INSTRUCTIONS FOR THE TASK.
How many lines in the records below contain the string "ltac"? Answer with the number alone.

[Data extracted from a collection]
· · · · · · ·

(** Burning from an account. *)
Lemma move_burn metadata meta l (from contract : Address) (amount : Z) :
  json_Unmarshal (meta_TypedMeta metadata) = Ok meta ->
  from <> zero_address -> 0 <= amount < 2 ^ 256 ->
  HasBurner (S:=S) CpcModuleName = true -> module_free (w_sdk (l_world l)) CpcModuleName ->
  (forall d, LockedCoins (w_sdk (l_world l)) (farr_bytes from) d <= bal l (farr_bytes from) d) ->
  let '(r, l') := erc20_move metadata from zero_address amount contract l in
  (is_ok r = true <-> movable l from zero_address (erc20_MinDenom meta) amount) /\
  (is_ok r = true -> moved l l' (transfer_log contract from zero_address amount)
     (at_account (farr_bytes from) (erc20_MinDenom meta) (- amount)) (at_denom (erc20_MinDenom meta) (- amount))).
Proof.
  intros Hmeta Hf Ham Hburn Hfree Hlock. set (denom := erc20_MinDenom meta).
  unfold erc20_move, GetErc20Metadata, movable. rewrite Hmeta. munfold. fold denom.
  destruct (Z.ltb_spec amount 0); [lia|]. simpl.
  destruct (Z.ltb_spec (bal l (farr_bytes from) denom) amount) as [Hlt|Hge]; simpl; [split; [split; [done|lia]|done]|].
  destruct (Z.eqb_spec amount 0) as [->|Hnz]; simpl.
  { split; [split; [intros _; by auto|done]|]. intros _. apply moved_nothing; intros;
      unfold at_account, at_denom; by case_decide. }
  rewrite bool_decide_eq_false_2 by done. simpl.
  rewrite NewInt_ok by lia. rewrite NewCoins1_pos by lia.
  unfold bank, run_upd. munfold.
  pose proof (can_spend_single (w_sdk (l_world l)) (farr_bytes from) denom amount ltac:(lia) Hlock) as Hcs.
  pose proof (coins_valid_single denom amount ltac:(lia)) as Hcv.
  destruct (decide (amount <= spendable (w_sdk (l_world l)) (farr_bytes from) denom)) as [Hs|Hs].
  - destruct (send_to_module_progress _ (farr_bytes from) CpcModuleName _ Hcv (proj2 Hcs Hs)) as [s1 E1];
      [by right|done|].
    rewrite E1. simpl. apply send_to_module_ok in E1 as (M1 & _ & (macc & Hmacc & Hk) & P1).
    destruct (burn_progress s1 CpcModuleName _ Hcv Hburn) as [s2 E2].
    + intros acc Hacc. congruence.
    + intros d. rewrite locked_unvesting, M1, AmountOf_single; [|intros; right; congruence].
      pose proof (balance_nonneg (w_sdk (l_world l)) (GetModuleAddress CpcModuleName) d) as Hnn.
      rewrite (decide_True (P := GetModuleAddress CpcModuleName = GetModuleAddress CpcModuleName)) by done.
      destruct (decide (GetModuleAddress CpcModuleName = farr_bytes from)) as [Em|]; [|case_decide; lia].
      rewrite Em in Hnn |- *. unfold denom. case_decide; subst; fold denom; lia.
    + rewrite E2. simpl. split; [split; [intros _; by auto|done]|]. intros _.
      exists s2. split; [by destruct l as [[] ?]|]. apply burn_ok in E2 as (M2 & _ & _ & P2). split.
      * intros x d. rewrite M2, M1, AmountOf_single. unfold at_account. repeat case_decide; naive_solver lia.
      * intros d. rewrite P2, P1, AmountOf_single. unfold at_denom. case_decide; lia.
  - pose proof (send_to_module_insufficient _ (farr_bytes from) CpcModuleName _ Hcv (fun H => Hs (proj1 Hcs H))) as Hi.
    destruct (SendCoinsFromAccountToModule _ _ _ _); simpl in *; [done| |];
      (split; [split; [done|naive_solver lia]|done]).
Qed.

· · · · · · ·

RESPONSE BELOW.
2